Aboriginal Tradition and Aboriginal Dreaming

 

AND HE SAID “The only way we can keep going is through our stories, our dancing and our painting” – Jack Britten 1921 July 2002.

Every aboriginal community in Australia from the Desert Communities around Alice Springs, Yuendumu, Balgo, Yagga Yagga, Halls Creek, Papunya, Fitzroy Crossing, Ringer Soak, who have encompassed the acrylic medium to suit their style of painting, to the Kalumburu and Mowanjum Wandjina and Bradshaw paintings in ochre and/or acrylic, the thick crusty ochre which stamps the Warmun (Kitja) peoples’ works; Kununurra painters including Emu Creek, Marralum, Glen Hill, Doon Doon Communities using finer ochre technique – from the wonderful cave paintings and dot art of Paddy Carlton to the delicate topographical depictions of Alan and Peggy Griffiths’ country just over the Northern Territory Border; the Arnhem Land and Tiwi Island people, to name a few – all have a story to tell, all have a style to teach the young ones all will survive, as Jack wisely said by handing down to each generation the knowledge of their land, the wisdom of their dreaming stories, the art of not only painting, but of creating traditional artefacts for the world to see authentic handmade boomerangs, digeridoos, woomeras, digging sticks, spears, nulla nullas, shields, wood carvings, bark paintings and coolamons, pottery, woven hunting bags, intricate woven headboards for joonbas (corroborees), exquisite woven mats from Oenpali, cleverly carved boab nuts from the Kimberley.
The world has at last acknowledged the unlimited talent of the Australian Aborigine countless books have been written on Papunya Tula Art, Bradshaw and Wandjina Art, the right of Aboriginal people to have access to the land on which they were born and bred, the relationship between the early settlers and the native people who worked with them.
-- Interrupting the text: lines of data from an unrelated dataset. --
(** The decimal text of an integer in the range of array indices is an
    array index, of that value. *)
Lemma arrayIndex_toString (n : Z) :
  0 <= n <= 4294967294 -> arrayIndex (Z_toString n) = Some n.
Proof.
  intros [Hlo Hhi]. destruct n as [|p|p]; [reflexivity| |lia].
  unfold Z_toString. cbn [Z.to_int NilZero.string_of_int].
  pose proof (DecimalPos.Unsigned.to_uint_nonnil p) as Hnil.
  pose proof (to_uint_head p) as Hhead.
  pose proof (numeral_digits (Pos.to_uint p)) as Hd.
  pose proof (numeral_value (Pos.to_uint p)) as Hv.
  rewrite DecimalPos.Unsigned.of_to in Hv. cbn [Z.of_N] in Hv.
  assert (Es : NilZero.string_of_uint (Pos.to_uint p) =
               NilEmpty.string_of_uint (Pos.to_uint p))
    by (destruct (Pos.to_uint p); [congruence | reflexivity ..]).
  rewrite Es. fold (numeral (Pos.to_uint p)).
  unfold arrayIndex.
  destruct (numeral (Pos.to_uint p)) as [|c r] eqn:En.
  - destruct (Pos.to_uint p); try congruence; discriminate En.
  - rewrite Hd, Hv.
    assert (Hc : match r with [] => true | _ :: _ => negb (c =? 48) end = true).
    { destruct r; [reflexivity|].
      destruct (Pos.to_uint p) as [|u|u|u|u|u|u|u|u|u|u];
        try congruence; try (exfalso; now apply (Hhead u));
        unfold numeral in En; cbn in En; injection En as Ec _;
        subst c; reflexivity. }
    rewrite Hc. cbn [andb].
    destruct (Z.leb_spec (Z.pos p) 4294967294); [reflexivity | lia].
Qed.
(** A loop invariant: every step keeps [P], so a loop that returns ends in [P]. *)
Lemma fold_ok_invariant {A S} (P : S → Prop) (f : S → A → result E S) l s s' :
  (∀ s a s', a ∈ l → P s → f s a = Ok s' → P s') →
  P s → fold_ok f s l = Ok s' → P s'.
Proof.
  revert s; induction l as [|a l IH]; cbn; intros s Hstep HP.
  - congruence.
  - intros (s1&H1&H2)%bind_Ok. eapply IH, H2.
    + intros; eapply Hstep; eauto. by right.
    + eapply Hstep; eauto. by left.
Qed.
End result_lemmas.

(** Two relations that agree on the elements of a list relate it to the same lists. *)
Lemma Forall2_agree {A B} (P : A → Prop) (Q R : A → B → Prop) l k :
  Forall P l → (∀ x y, P x → Q x y ↔ R x y) → Forall2 Q l k ↔ Forall2 R l k.
Proof.
  intros Hl HQR. split; intros Hk; revert Hl; induction Hk; intros Hl; [done | | done | ];
    apply Forall_cons in Hl as [Hx Hl]; (constructor; [by apply HQR | by auto]).
Qed.

Lemma forallb_Forall {A} (f : A → bool) l : forallb f l = true ↔ Forall (λ x, f x = true) l.
Proof. rewrite forallb_forall, Forall_forall. by setoid_rewrite <- list_elem_of_In. Qed.

(** Two predicates that agree where two others hold. *)
Lemma Forall_iff_2 {A} (P Q R S : A → Prop) l :
  Forall P l → Forall Q l → (∀ x, P x → Q x → R x ↔ S x) → Forall R l ↔ Forall S l.
Proof. rewrite !Forall_forall. naive_solver. Qed.

(** ** Tactics *)

(** Invert every monadic success or refusal in the context. *)
Ltac run_ok :=
  repeat match goal with
  | H : mbind _ _ = Ok _ |- _ => apply bind_Ok in H as (?&?&?)
  | H : result_bind _ _ _ _ = Ok _ |- _ => apply bind_Ok in H as (?&?&?)
  | H : raise_if _ _ = Ok _ |- _ => apply raise_if_Ok in H
  | H : raise_if _ _ = Err _ |- _ => apply raise_if_Err in H as [??]
  | H : or_raise _ _ = Ok _ |- _ => apply or_raise_Ok in H
  | H : or_raise _ _ = Err _ |- _ => apply or_raise_Err in H as [??]
  | H : map_err _ _ = Ok _ |- _ => apply map_err_Ok in H
  | H : map_err _ _ = Err _ |- _ => apply map_err_Err in H as (?&?&?)
  | H : Ok _ = Ok _ |- _ => injection H as H
  | H : Err _ = Err _ |- _ => injection H as H
  | H : Ok _ = Err _ |- _ => discriminate H
  | H : Err _ = Ok _ |- _ => discriminate H
  | H : mret _ = Ok _ |- _ => injection H as H
  | u : unit |- _ => destruct u
  end.

(** Resolve every decision the goal branches on that is settled by constructors. *)
Ltac settle := repeat match goal with
  | |- context [decide (?a = ?b)] =>
      first [ rewrite (decide_True (P := a = b)) by done | rewrite (decide_False (P := a = b)) by done ]
  end.

(** Split boolean conjunctions and comparisons into propositions. *)
Ltac bools :=
  repeat match goal with
  | H : _ && _ = true |- _ => apply andb_true_iff in H as [??]
  | H : _ || _ = false |- _ => apply orb_false_iff in H as [??]
  | H : negb _ = true |- _ => apply negb_true_iff in H
  | H : negb _ = false |- _ => apply negb_false_iff in H
  | H : bool_decide _ = true |- _ => apply bool_decide_eq_true in H
  | H : bool_decide _ = false |- _ => apply bool_decide_eq_false in H
  | H : (_ <=? _)%Z = true |- _ => apply Z.leb_le in H
  | H : (_ <=? _)%Z = false |- _ => apply Z.leb_gt in H
  | H : (_ <? _)%Z = true |- _ => apply Z.ltb_lt in H
  | H : (_ <? _)%Z = false |- _ => apply Z.ltb_ge in H
  | H : (_ =? _)%Z = true |- _ => apply Z.eqb_eq in H
  | H : (_ =? _)%Z = false |- _ => apply Z.eqb_neq in H
  | H : Is_true _ |- _ => apply Is_true_true in H
  end.
Fixpoint admissible (v : pyval) : bool :=
  match v with
  | PyNone | PyBool _ => true
  | PyInt n => (- MAX_SAFE_INTEGER <=? n) && (n <=? MAX_SAFE_INTEGER)
  | PyStr s => admissible_text s
  | PyList l => forallb admissible l
  | PyDict d => forallb (λ kv, admissible_key kv.1 && admissible kv.2) d
  | PyOther _ => false
  end.

Lemma admissible_key_Ok k : admissible_key k = true ↔ ∃ name, canonical_key k = Ok name.
Proof.
  setoid_rewrite canonical_key_Ok. destruct k as [s|t]; cbn [admissible_key].
  - rewrite andb_true_iff, Nat.leb_le. naive_solver.
  - naive_solver.
Qed.

Lemma encode_admissible v : well_formed v = true → is_ok (encode v) = admissible v.
Proof.
  intros Hwf. apply eq_true_iff_eq.
  transitivity (∃ t, encode v = Ok t); [destruct (encode v); cbn; naive_solver|].
  induction v as [|b|n|s|l IH|d IH|o] using pyval_ind';
    try (by split; [done | intros _; eexists]); try (by split; [intros [t Ht]; discriminate Ht | done]).
  - cbn [encode admissible]. unfold encode_integer.
    destruct (n <? - MAX_SAFE_INTEGER) eqn:?, (MAX_SAFE_INTEGER <? n) eqn:?; bools; cbn;
      rewrite andb_true_iff, !Z.leb_le; (split; [intros [t Ht]; try discriminate Ht | eauto]); lia.
  - cbn [encode admissible]. setoid_rewrite encode_string_Ok. unfold admissible_text.
    rewrite andb_true_iff, negb_true_iff, Nat.leb_le. naive_solver.
  - cbn [encode admissible well_formed] in *. unfold encode_array.
    transitivity (∃ parts, map_ok id (encode <$> l) = Ok parts).
    { destruct (map_ok _ _); cbn; naive_solver. }
    rewrite map_ok_exists, Forall_fmap, forallb_Forall.
    rewrite forallb_Forall in Hwf. eapply Forall_iff_2; [exact IH | exact Hwf |]. cbn. auto.
  - cbn [well_formed] in Hwf. bools. setoid_rewrite encode_object_Ok; [|done].
    transitivity ((∃ names, map_ok canonical_key d.*1 = Ok names) ∧
      Forall (λ m : string * pyval, ∃ t, encode m.2 = Ok t) (named d)).
    { rewrite <- (sort_members_Permutation (named d)). split.
      - intros (t&Hn&parts&Hp&_). split; [done|]. apply (ex_intro (Forall2 _ _)), Forall_exists_Forall2 in Hp.
        eapply Forall_impl; [exact Hp|]. cbn. naive_solver.
      - intros [Hn Hall]. assert (Hp : Forall (λ m : string * pyval, ∃ p vt,
          encode m.2 = Ok vt ∧ p = member_text m.1 vt) (sort_members (named d)))
          by (eapply Forall_impl; [exact Hall|]; cbn; naive_solver).
        apply Forall_exists_Forall2 in Hp as [parts Hp]. eauto 10. }
    cbn [admissible]. rewrite map_ok_exists, forallb_Forall. unfold named. rewrite !Forall_fmap, <- Forall_and.
    rewrite forallb_Forall in H1. eapply Forall_iff_2; [exact IH | exact H1 |].
    intros [k w] Hw Hwf'. cbn in *. rewrite andb_true_iff, admissible_key_Ok. naive_solver.
Qed.
End admissible.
They are available on C.D’s and D.V.D.’s for instruction as to how to play a digeridoo, Aboriginal Songs, Aboriginal Dancing and Corroborees, and of course, limited edition prints of Exhibition standard of the best of our Aboriginal Painters. Also available are rare original photographs in black and white of Aboriginal people as they lived and hunted prior to the white mans arrival and of their lives on the stations, at schools such as Beagle Bay, and their early assimilation with the wide wide world they have now come to recognise.

AND JACK look down and be proud that your wish for your people WILL happen – A Master Painter, a great philosopher, a generous teacher.